* What the exercise asks: Only one stretch of the data below is wanted: the lines from the one with "(** C3 (amended)." through the one with "the unexpected sentinel.", repeated exactly.

***** Records for the exercise

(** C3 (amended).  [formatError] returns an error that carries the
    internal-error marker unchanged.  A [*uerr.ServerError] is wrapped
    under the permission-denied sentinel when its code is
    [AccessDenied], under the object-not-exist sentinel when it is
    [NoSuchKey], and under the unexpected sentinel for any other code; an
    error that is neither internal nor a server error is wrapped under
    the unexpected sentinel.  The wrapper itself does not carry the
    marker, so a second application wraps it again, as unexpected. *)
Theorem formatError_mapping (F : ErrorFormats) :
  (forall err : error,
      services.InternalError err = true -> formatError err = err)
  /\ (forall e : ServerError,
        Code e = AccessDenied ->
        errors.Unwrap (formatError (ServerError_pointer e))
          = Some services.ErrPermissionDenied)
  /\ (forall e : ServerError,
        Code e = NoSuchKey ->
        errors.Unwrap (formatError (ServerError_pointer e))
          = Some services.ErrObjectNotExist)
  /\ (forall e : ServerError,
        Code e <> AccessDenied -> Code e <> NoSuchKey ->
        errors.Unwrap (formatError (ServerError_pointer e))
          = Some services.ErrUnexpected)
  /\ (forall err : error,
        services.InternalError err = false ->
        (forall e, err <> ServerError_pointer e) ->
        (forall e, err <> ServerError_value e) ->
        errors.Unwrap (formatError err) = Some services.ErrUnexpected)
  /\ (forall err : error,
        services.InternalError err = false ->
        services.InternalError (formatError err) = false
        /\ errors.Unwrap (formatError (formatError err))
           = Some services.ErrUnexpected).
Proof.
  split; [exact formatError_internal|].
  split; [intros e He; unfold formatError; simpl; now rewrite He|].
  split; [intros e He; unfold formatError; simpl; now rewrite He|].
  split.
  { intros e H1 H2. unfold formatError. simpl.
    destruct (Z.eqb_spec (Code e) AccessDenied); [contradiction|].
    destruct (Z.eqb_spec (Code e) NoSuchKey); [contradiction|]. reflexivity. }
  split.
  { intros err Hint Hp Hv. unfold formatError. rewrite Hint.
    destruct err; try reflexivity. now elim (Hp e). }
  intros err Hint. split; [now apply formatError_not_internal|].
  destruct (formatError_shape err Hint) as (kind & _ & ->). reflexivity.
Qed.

**********
***** Records for the exercise

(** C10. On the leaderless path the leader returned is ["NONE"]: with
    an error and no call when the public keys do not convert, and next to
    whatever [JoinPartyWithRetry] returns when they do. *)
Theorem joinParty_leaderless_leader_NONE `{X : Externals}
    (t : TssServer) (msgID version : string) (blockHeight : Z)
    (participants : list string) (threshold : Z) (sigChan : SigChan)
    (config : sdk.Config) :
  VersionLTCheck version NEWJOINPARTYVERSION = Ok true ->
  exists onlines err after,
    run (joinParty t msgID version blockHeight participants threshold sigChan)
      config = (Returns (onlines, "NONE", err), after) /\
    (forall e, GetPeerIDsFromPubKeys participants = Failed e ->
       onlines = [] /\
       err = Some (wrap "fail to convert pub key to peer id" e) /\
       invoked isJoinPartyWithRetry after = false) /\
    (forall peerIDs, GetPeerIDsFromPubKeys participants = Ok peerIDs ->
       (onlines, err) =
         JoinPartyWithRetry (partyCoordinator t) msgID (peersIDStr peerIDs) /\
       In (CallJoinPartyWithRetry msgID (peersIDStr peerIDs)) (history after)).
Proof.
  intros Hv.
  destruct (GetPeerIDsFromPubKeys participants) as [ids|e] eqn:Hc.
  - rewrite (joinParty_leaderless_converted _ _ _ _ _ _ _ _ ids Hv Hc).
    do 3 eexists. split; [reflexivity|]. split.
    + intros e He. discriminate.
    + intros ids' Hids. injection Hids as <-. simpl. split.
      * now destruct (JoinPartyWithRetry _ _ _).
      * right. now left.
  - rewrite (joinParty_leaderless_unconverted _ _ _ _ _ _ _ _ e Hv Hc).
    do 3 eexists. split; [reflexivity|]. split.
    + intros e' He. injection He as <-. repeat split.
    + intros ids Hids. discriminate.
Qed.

**********

* Answer to this exercise:
(** C3 (amended).  [formatError] returns an error that carries the
    internal-error marker unchanged.  A [*uerr.ServerError] is wrapped
    under the permission-denied sentinel when its code is
    [AccessDenied], under the object-not-exist sentinel when it is
    [NoSuchKey], and under the unexpected sentinel for any other code; an
    error that is neither internal nor a server error is wrapped under
    the unexpected sentinel.  The wrapper itself does not carry the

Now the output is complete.